Go over the records and copy every line with the string "builder".

■ **SOURCE RECORDS**
★ ★ ★
(** * aipal: agent adapter, thread store and agent runner

    A shallow embedding of the command builder and output parser of the
    codex adapter (src/agent.js), of the thread store (src/thread-store.js)
    and of the agent runner (src/services/agent-runner.js), with the
    properties of the specification that concern them; and, with further
    properties of the code, of the event counter of the memory service
    (src/services/memory.js) and of the labels and pages of the menus
    (src/commands/settings.js).

    Conventions.  A JavaScript string is a Rocq [string]; its characters
    stand for the code units of the JavaScript string (the embedding covers
    the code units below 256).  A value that may be [undefined] is an
    [option]; the truthiness tests of the source ([if (x)], [!x], [x || y])
    are written out with [truthy]. *)

From Stdlib Require Import String Ascii List ZArith Lia Bool.
From stdpp Require Import base option gmap strings list pretty.

Local Open Scope Z_scope.
Local Open Scope list_scope.

(** ** JavaScript string primitives *)

Module Js.

(** White space of [String.prototype.trim] among the code units below 256:
    TAB, LF, VT, FF, CR, SPACE and NO-BREAK SPACE. *)
Definition is_space (c : ascii) : bool :=
  let n := nat_of_ascii c in
  ((9 <=? n)%nat && (n <=? 13)%nat) || (n =? 32)%nat || (n =? 160)%nat.

Fixpoint trimStart (s : string) : string :=
  match s with
  | EmptyString => EmptyString
  | String c r => if is_space c then trimStart r else s
  end.

Fixpoint trimEnd (s : string) : string :=
  match s with
  | EmptyString => EmptyString
  | String c r =>
      match trimEnd r with
      | EmptyString => if is_space c then EmptyString else String c EmptyString
      | r' => String c r'
      end
  end.

Definition trim (s : string) : string := trimEnd (trimStart s).

(** [s.startsWith(p)] *)
Definition startsWith (p s : string) : bool := String.prefix p s.

(** [s.includes(needle)] *)
Fixpoint includes (needle s : string) : bool :=
  String.prefix needle s ||
  match s with
  | EmptyString => false
  | String _ r => includes needle r
  end.

(** [xs.join(sep)] *)
Fixpoint join (sep : string) (xs : list string) : string :=
  match xs with
  | [] => ""
  | [x] => x
  | x :: rest => x +:+ sep +:+ join sep rest
  end.

(** A string is truthy when it is not empty; [undefined] is falsy. *)
Definition truthy (v : option string) : bool :=
  match v with
  | Some (String _ _) => true
  | _ => false
  end.

(** [a || b] on strings. *)
Definition or_else (a b : string) : string :=
  match a with
  | EmptyString => b
  | _ => a
  end.

End Js.

(** ** The codex adapter: command builder (src/agent.js) *)

Definition CODEX_CMD : string := "codex".
Definition BASE_ARGS : string := "--json --skip-git-repo-check".
Definition MODEL_ARG : string := "--model".
Definition THINKING_ARG : string := "--thinking".

Definition squote : ascii := "'"%char.

(** [String(value).replace(/'/g, String.raw`'\''`)] *)
Fixpoint escapeQuotes (value : string) : string :=
  match value with
  | EmptyString => EmptyString
  | String c r =>
      if Ascii.eqb c squote then "'\''" +:+ escapeQuotes r
      else String c (escapeQuotes r)
  end.

Definition shellQuote (value : string) : string :=
  "'" +:+ escapeQuotes value +:+ "'".

Definition resolvePromptValue (prompt : string) (promptExpression : option string)
  : string :=
  match promptExpression with
  | Some (String c e) => String c e
  | _ => shellQuote prompt
  end.

Definition appendOptionalArg (args flag : string) (value : option string) : string :=
  match value with
  | Some (String c v) =>
      if negb (Js.truthy (Some flag)) then args
      else Js.trim (args +:+ " " +:+ flag +:+ " " +:+ shellQuote (String c v))
  | _ => args
  end.

Record BuildOptions := {
  opt_threadId : option string;
  opt_promptExpression : option string;
  opt_model : option string;
  opt_thinking : option string;
}.

Definition noOptions : BuildOptions :=
  {| opt_threadId := None; opt_promptExpression := None;
     opt_model := None; opt_thinking := None |}.

Definition buildAgentCommand (prompt : string) (options : BuildOptions) : string :=
  let promptValue := resolvePromptValue prompt (opt_promptExpression options) in
  let args := BASE_ARGS in
  let args := appendOptionalArg args MODEL_ARG (opt_model options) in
  let args := appendOptionalArg args THINKING_ARG (opt_thinking options) in
  match opt_threadId options with
  | Some (String c t) =>
      Js.trim (CODEX_CMD +:+ " exec resume " +:+ shellQuote (String c t) +:+ " "
               +:+ args +:+ " " +:+ promptValue)
  | _ => Js.trim (CODEX_CMD +:+ " exec " +:+ args +:+ " " +:+ promptValue)
  end.


(** ** Word splitting of a POSIX shell

    The yardstick of the quoting property: the quoting rules of the shell
    command language (single quotes, double quotes, backslash) and the
    separation of words at blanks.  A command line that needs more than
    quoting to be split (an operator, an expansion, a pattern, a comment, an
    assignment, a newline) is outside this fragment and yields [None], as
    does an unterminated quote. *)

Module Posix.

Inductive mode := Unquoted | InSingle | InDouble.

Definition dquote : ascii := "034"%char.
Definition backslash : ascii := "\"%char.
Definition newline : ascii := "010"%char.

Definition is_blank (c : ascii) : bool :=
  Ascii.eqb c " " || Ascii.eqb c "009".

(** Characters that, unquoted, start an operator, an expansion, a pattern,
    a comment or an assignment. *)
Definition is_special (c : ascii) : bool :=
  Js.includes (String c EmptyString) "|&;<>()$`*?[#~=%{}!"
  || Ascii.eqb c newline.

(** Characters that keep their special meaning after a backslash inside
    double quotes. *)
Definition dq_escapable (c : ascii) : bool :=
  Ascii.eqb c "$" || Ascii.eqb c "`" || Ascii.eqb c dquote || Ascii.eqb c backslash.

Definition push (cur : option string) (c : ascii) : option string :=
  match cur with
  | Some w => Some (w +:+ String c EmptyString)
  | None => Some (String c EmptyString)
  end.

Definition enter (cur : option string) : option string :=
  match cur with
  | Some w => Some w
  | None => Some EmptyString
  end.

Definition flush (cur : option string) (ws : list string) : list string :=
  match cur with
  | Some w => w :: ws
  | None => ws
  end.

Fixpoint words (m : mode) (cur : option string) (s : string)
  : option (list string) :=
  match s with
  | EmptyString =>
      match m with
      | Unquoted => Some (flush cur [])
      | _ => None
      end
  | String c r =>
      match m with
      | InSingle =>
          if Ascii.eqb c squote then words Unquoted cur r
          else words InSingle (push cur c) r
      | InDouble =>
          if Ascii.eqb c dquote then words Unquoted cur r
          else if Ascii.eqb c backslash then
            match r with
            | EmptyString => None
            | String d r' =>
                if dq_escapable d then words InDouble (push cur d) r'
                else if Ascii.eqb d newline then words InDouble cur r'
                else words InDouble (push cur c) r
            end
          else if Ascii.eqb c "$" || Ascii.eqb c "`" then None
          else words InDouble (push cur c) r
      | Unquoted =>
          if is_blank c then
            match words Unquoted None r with
            | Some ws => Some (flush cur ws)
            | None => None
            end
          else if Ascii.eqb c squote then words InSingle (enter cur) r
          else if Ascii.eqb c dquote then words InDouble (enter cur) r
          else if Ascii.eqb c backslash then
            match r with
            | EmptyString => None
            | String d r' =>
                if Ascii.eqb d newline then words Unquoted cur r'
                else words Unquoted (push cur d) r'
            end
          else if is_special c then None
          else words Unquoted (push cur c) r
      end
  end.

(** The words of a command line. *)
Definition split (command : string) : option (list string) :=
  words Unquoted None command.

End Posix.

(** ** The thread store (src/thread-store.js)

    [threads] is a JavaScript [Map] from thread keys to session ids; the
    functions mutate it, so the embedding returns the map they leave. *)

(** [String(chatId)] for an integer chat id. *)
Definition String_of (chatId : Z) : string := pretty chatId.

Definition buildThreadKey (chatId : Z) (agentId : string) : string :=
  String_of chatId +:+ ":" +:+ agentId.

Definition getLegacyThreadKey (chatId : Z) : string := String_of chatId.

Record Resolved := {
  threadKey : string;
  threadId : option string;
  migrated : bool;
}.

Definition resolveThreadId (threads : gmap string string) (chatId : Z)
    (agentId : string) : Resolved * gmap string string :=
  let threadKey := buildThreadKey chatId agentId in
  let direct := threads !! threadKey in
  if Js.truthy direct then
    ({| threadKey := threadKey; threadId := direct; migrated := false |}, threads)
  else
    let legacyKey := getLegacyThreadKey chatId in
    let legacy := threads !! legacyKey in
    match legacy with
    | Some (String c v) =>
        ({| threadKey := threadKey; threadId := legacy; migrated := true |},
         delete legacyKey (<[threadKey := String c v]> threads))
    | _ =>
        ({| threadKey := threadKey; threadId := None; migrated := false |}, threads)
    end.

(** [Map.prototype.delete] returns whether the key was present. *)
Definition clearThreadForAgent (threads : gmap string string) (chatId : Z)
    (agentId : string) : bool * gmap string string :=
  let threadKey := buildThreadKey chatId agentId in
  let legacyKey := getLegacyThreadKey chatId in
  let removed := bool_decide (is_Some (threads !! threadKey)) in
  let threads1 := delete threadKey threads in
  let removedLegacy := bool_decide (is_Some (threads1 !! legacyKey)) in
  (removed || removedLegacy, delete legacyKey threads1).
★ ★ ★
■ **TASK RESULT**
    A shallow embedding of the command builder and output parser of the
(** ** The codex adapter: command builder (src/agent.js) *)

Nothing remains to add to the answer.